What the exercise asks: Each record is to be reproduced verbatim.

*** Block opens ***

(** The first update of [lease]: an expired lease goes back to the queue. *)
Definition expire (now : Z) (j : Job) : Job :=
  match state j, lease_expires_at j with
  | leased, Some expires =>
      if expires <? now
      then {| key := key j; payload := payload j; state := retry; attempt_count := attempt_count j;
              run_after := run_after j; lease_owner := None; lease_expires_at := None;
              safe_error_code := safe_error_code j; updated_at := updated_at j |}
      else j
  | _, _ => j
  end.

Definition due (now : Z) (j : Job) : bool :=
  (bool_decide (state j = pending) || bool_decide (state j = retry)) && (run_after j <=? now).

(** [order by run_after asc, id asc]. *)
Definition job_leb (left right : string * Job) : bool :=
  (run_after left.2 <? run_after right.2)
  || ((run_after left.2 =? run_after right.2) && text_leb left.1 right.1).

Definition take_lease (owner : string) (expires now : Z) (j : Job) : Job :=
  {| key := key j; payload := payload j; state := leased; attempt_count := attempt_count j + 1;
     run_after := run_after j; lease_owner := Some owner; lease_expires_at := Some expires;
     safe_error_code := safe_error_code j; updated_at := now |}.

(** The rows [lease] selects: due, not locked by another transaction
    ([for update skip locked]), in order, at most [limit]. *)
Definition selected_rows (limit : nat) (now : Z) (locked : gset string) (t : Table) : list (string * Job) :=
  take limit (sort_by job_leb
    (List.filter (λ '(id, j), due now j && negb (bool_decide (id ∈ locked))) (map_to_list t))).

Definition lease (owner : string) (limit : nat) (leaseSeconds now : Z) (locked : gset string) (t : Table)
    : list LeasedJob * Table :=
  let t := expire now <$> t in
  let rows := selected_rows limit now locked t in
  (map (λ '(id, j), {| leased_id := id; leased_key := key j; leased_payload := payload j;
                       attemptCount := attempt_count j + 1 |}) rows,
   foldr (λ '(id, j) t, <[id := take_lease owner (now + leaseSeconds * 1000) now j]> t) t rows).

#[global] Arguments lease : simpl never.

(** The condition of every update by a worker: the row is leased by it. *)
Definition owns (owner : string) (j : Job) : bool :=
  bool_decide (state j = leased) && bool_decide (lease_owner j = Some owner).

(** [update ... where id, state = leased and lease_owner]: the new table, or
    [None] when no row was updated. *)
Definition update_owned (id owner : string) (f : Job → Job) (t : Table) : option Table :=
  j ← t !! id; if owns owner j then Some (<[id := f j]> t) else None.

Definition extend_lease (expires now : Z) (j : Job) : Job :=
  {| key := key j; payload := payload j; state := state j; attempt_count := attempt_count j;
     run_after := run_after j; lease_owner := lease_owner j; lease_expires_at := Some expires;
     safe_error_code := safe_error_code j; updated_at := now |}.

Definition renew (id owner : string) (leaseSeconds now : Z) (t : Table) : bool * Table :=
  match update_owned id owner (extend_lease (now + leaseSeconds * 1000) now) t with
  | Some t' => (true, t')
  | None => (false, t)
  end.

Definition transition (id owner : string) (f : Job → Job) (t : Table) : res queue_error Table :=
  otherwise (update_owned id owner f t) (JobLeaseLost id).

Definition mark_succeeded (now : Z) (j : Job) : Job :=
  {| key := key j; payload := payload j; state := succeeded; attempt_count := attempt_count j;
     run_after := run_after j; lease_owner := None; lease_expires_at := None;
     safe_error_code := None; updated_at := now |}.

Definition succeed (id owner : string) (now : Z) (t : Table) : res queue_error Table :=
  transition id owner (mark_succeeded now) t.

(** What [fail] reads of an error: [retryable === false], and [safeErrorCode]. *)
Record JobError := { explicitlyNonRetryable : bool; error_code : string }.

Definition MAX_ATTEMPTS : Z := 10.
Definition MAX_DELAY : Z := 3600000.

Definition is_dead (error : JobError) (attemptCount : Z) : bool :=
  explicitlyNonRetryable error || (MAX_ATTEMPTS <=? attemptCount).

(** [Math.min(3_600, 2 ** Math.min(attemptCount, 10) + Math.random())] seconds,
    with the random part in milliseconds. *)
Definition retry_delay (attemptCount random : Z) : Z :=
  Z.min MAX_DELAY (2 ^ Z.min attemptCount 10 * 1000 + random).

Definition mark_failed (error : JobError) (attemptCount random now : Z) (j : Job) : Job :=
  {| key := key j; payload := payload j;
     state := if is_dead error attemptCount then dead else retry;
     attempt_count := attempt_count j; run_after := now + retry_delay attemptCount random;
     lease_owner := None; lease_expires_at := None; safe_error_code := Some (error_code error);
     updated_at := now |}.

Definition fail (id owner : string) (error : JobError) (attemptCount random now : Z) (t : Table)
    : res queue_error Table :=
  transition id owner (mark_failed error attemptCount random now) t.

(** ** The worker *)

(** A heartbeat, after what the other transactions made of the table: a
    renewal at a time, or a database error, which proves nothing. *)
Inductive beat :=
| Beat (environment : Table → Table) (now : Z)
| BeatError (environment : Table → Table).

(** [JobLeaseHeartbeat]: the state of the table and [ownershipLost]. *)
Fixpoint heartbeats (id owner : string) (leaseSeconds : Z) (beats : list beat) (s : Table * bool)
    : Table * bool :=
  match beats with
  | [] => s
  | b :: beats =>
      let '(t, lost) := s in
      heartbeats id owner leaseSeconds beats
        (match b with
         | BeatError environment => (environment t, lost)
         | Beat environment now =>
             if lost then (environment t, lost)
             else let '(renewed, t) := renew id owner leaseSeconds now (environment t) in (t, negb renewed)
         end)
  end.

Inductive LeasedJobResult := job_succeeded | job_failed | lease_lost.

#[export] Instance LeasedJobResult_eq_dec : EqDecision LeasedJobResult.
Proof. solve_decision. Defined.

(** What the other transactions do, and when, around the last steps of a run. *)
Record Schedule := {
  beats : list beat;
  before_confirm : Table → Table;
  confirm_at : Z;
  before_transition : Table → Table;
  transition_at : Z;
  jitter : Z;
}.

*** Block closes ***

Solution to this exercise:
(** The first update of [lease]: an expired lease goes back to the queue. *)
Definition expire (now : Z) (j : Job) : Job :=
  match state j, lease_expires_at j with
  | leased, Some expires =>
      if expires <? now
      then {| key := key j; payload := payload j; state := retry; attempt_count := attempt_count j;
              run_after := run_after j; lease_owner := None; lease_expires_at := None;
              safe_error_code := safe_error_code j; updated_at := updated_at j |}
      else j
  | _, _ => j
  end.

Definition due (now : Z) (j : Job) : bool :=
  (bool_decide (state j = pending) || bool_decide (state j = retry)) && (run_after j <=? now).

(** [order by run_after asc, id asc]. *)
Definition job_leb (left right : string * Job) : bool :=
  (run_after left.2 <? run_after right.2)
  || ((run_after left.2 =? run_after right.2) && text_leb left.1 right.1).

Definition take_lease (owner : string) (expires now : Z) (j : Job) : Job :=
  {| key := key j; payload := payload j; state := leased; attempt_count := attempt_count j + 1;
     run_after := run_after j; lease_owner := Some owner; lease_expires_at := Some expires;
     safe_error_code := safe_error_code j; updated_at := now |}.

(** The rows [lease] selects: due, not locked by another transaction
    ([for update skip locked]), in order, at most [limit]. *)
Definition selected_rows (limit : nat) (now : Z) (locked : gset string) (t : Table) : list (string * Job) :=
  take limit (sort_by job_leb
    (List.filter (λ '(id, j), due now j && negb (bool_decide (id ∈ locked))) (map_to_list t))).

Definition lease (owner : string) (limit : nat) (leaseSeconds now : Z) (locked : gset string) (t : Table)
    : list LeasedJob * Table :=
  let t := expire now <$> t in
  let rows := selected_rows limit now locked t in
  (map (λ '(id, j), {| leased_id := id; leased_key := key j; leased_payload := payload j;
                       attemptCount := attempt_count j + 1 |}) rows,
   foldr (λ '(id, j) t, <[id := take_lease owner (now + leaseSeconds * 1000) now j]> t) t rows).

#[global] Arguments lease : simpl never.

(** The condition of every update by a worker: the row is leased by it. *)
Definition owns (owner : string) (j : Job) : bool :=
  bool_decide (state j = leased) && bool_decide (lease_owner j = Some owner).

(** [update ... where id, state = leased and lease_owner]: the new table, or
    [None] when no row was updated. *)
Definition update_owned (id owner : string) (f : Job → Job) (t : Table) : option Table :=
  j ← t !! id; if owns owner j then Some (<[id := f j]> t) else None.

Definition extend_lease (expires now : Z) (j : Job) : Job :=
  {| key := key j; payload := payload j; state := state j; attempt_count := attempt_count j;
     run_after := run_after j; lease_owner := lease_owner j; lease_expires_at := Some expires;
     safe_error_code := safe_error_code j; updated_at := now |}.

Definition renew (id owner : string) (leaseSeconds now : Z) (t : Table) : bool * Table :=
  match update_owned id owner (extend_lease (now + leaseSeconds * 1000) now) t with
  | Some t' => (true, t')
  | None => (false, t)
  end.

Definition transition (id owner : string) (f : Job → Job) (t : Table) : res queue_error Table :=
  otherwise (update_owned id owner f t) (JobLeaseLost id).

Definition mark_succeeded (now : Z) (j : Job) : Job :=
  {| key := key j; payload := payload j; state := succeeded; attempt_count := attempt_count j;
     run_after := run_after j; lease_owner := None; lease_expires_at := None;
     safe_error_code := None; updated_at := now |}.

Definition succeed (id owner : string) (now : Z) (t : Table) : res queue_error Table :=
  transition id owner (mark_succeeded now) t.

(** What [fail] reads of an error: [retryable === false], and [safeErrorCode]. *)
Record JobError := { explicitlyNonRetryable : bool; error_code : string }.

Definition MAX_ATTEMPTS : Z := 10.
Definition MAX_DELAY : Z := 3600000.

Definition is_dead (error : JobError) (attemptCount : Z) : bool :=
  explicitlyNonRetryable error || (MAX_ATTEMPTS <=? attemptCount).

(** [Math.min(3_600, 2 ** Math.min(attemptCount, 10) + Math.random())] seconds,
    with the random part in milliseconds. *)
Definition retry_delay (attemptCount random : Z) : Z :=
  Z.min MAX_DELAY (2 ^ Z.min attemptCount 10 * 1000 + random).

Definition mark_failed (error : JobError) (attemptCount random now : Z) (j : Job) : Job :=
  {| key := key j; payload := payload j;
     state := if is_dead error attemptCount then dead else retry;
     attempt_count := attempt_count j; run_after := now + retry_delay attemptCount random;
     lease_owner := None; lease_expires_at := None; safe_error_code := Some (error_code error);
     updated_at := now |}.

Definition fail (id owner : string) (error : JobError) (attemptCount random now : Z) (t : Table)
    : res queue_error Table :=
  transition id owner (mark_failed error attemptCount random now) t.

(** ** The worker *)

(** A heartbeat, after what the other transactions made of the table: a
    renewal at a time, or a database error, which proves nothing. *)
Inductive beat :=
| Beat (environment : Table → Table) (now : Z)
| BeatError (environment : Table → Table).

(** [JobLeaseHeartbeat]: the state of the table and [ownershipLost]. *)
Fixpoint heartbeats (id owner : string) (leaseSeconds : Z) (beats : list beat) (s : Table * bool)
    : Table * bool :=
  match beats with
  | [] => s
  | b :: beats =>
      let '(t, lost) := s in
      heartbeats id owner leaseSeconds beats
        (match b with
         | BeatError environment => (environment t, lost)
         | Beat environment now =>
             if lost then (environment t, lost)
             else let '(renewed, t) := renew id owner leaseSeconds now (environment t) in (t, negb renewed)
         end)
  end.

Inductive LeasedJobResult := job_succeeded | job_failed | lease_lost.

#[export] Instance LeasedJobResult_eq_dec : EqDecision LeasedJobResult.
Proof. solve_decision. Defined.

(** What the other transactions do, and when, around the last steps of a run. *)
Record Schedule := {
  beats : list beat;
  before_confirm : Table → Table;
  confirm_at : Z;
  before_transition : Table → Table;
  transition_at : Z;
  jitter : Z;
}.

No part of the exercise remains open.